━━━ EXERCISE MATERIAL ━━━

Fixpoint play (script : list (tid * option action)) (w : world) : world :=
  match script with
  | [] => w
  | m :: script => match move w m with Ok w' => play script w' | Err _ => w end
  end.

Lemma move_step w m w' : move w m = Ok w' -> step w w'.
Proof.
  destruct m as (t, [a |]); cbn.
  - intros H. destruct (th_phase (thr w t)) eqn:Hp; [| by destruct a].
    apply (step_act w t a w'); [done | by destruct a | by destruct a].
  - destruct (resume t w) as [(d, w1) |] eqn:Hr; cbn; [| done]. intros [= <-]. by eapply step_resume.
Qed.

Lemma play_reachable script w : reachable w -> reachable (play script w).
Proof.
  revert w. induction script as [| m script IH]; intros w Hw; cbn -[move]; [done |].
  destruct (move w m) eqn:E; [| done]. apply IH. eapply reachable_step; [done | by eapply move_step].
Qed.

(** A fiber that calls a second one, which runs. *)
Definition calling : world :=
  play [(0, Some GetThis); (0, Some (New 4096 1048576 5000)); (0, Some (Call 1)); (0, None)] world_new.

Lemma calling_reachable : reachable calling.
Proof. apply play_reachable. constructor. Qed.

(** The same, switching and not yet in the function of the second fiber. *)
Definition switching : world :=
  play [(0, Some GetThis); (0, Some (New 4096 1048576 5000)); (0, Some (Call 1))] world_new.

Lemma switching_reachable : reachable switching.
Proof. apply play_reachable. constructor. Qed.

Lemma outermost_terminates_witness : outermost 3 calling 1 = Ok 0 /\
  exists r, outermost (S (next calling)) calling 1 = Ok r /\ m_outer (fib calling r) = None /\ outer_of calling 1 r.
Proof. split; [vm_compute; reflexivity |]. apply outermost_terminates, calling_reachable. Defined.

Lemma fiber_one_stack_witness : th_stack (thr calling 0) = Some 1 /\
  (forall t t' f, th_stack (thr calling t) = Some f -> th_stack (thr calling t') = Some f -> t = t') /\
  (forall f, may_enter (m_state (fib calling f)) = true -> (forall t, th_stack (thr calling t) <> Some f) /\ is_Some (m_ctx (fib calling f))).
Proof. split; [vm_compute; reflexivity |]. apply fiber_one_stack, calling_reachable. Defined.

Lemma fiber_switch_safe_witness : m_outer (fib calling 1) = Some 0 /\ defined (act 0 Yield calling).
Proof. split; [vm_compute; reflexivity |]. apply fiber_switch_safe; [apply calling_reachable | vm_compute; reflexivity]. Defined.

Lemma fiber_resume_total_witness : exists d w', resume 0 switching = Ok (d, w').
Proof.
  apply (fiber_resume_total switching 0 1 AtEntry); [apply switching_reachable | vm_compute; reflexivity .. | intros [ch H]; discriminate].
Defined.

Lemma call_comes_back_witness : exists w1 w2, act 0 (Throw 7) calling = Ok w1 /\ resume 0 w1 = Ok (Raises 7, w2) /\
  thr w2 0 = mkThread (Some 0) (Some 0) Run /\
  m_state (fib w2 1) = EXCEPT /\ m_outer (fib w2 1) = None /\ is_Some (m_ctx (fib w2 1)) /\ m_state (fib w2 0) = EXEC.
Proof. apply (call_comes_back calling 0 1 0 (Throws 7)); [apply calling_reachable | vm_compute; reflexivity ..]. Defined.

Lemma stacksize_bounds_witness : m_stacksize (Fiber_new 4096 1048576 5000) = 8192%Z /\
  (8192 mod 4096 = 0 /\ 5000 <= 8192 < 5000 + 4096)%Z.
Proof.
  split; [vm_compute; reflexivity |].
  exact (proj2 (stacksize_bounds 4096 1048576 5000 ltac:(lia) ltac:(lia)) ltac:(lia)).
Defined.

━━━

**YOUR GOAL:**
Going back to the entries above, set down exactly the lines that begin at the one with "Lemma fiber_switch_safe_witness : m_outer" and end at the one with "m_state (fib w2 1)", both included, and nothing else.

**EXPECTED ANSWER:**
Lemma fiber_switch_safe_witness : m_outer (fib calling 1) = Some 0 /\ defined (act 0 Yield calling).
Proof. split; [vm_compute; reflexivity |]. apply fiber_switch_safe; [apply calling_reachable | vm_compute; reflexivity]. Defined.

Lemma fiber_resume_total_witness : exists d w', resume 0 switching = Ok (d, w').
Proof.
  apply (fiber_resume_total switching 0 1 AtEntry); [apply switching_reachable | vm_compute; reflexivity .. | intros [ch H]; discriminate].
Defined.

Lemma call_comes_back_witness : exists w1 w2, act 0 (Throw 7) calling = Ok w1 /\ resume 0 w1 = Ok (Raises 7, w2) /\
  thr w2 0 = mkThread (Some 0) (Some 0) Run /\
  m_state (fib w2 1) = EXCEPT /\ m_outer (fib w2 1) = None /\ is_Some (m_ctx (fib w2 1)) /\ m_state (fib w2 0) = EXEC.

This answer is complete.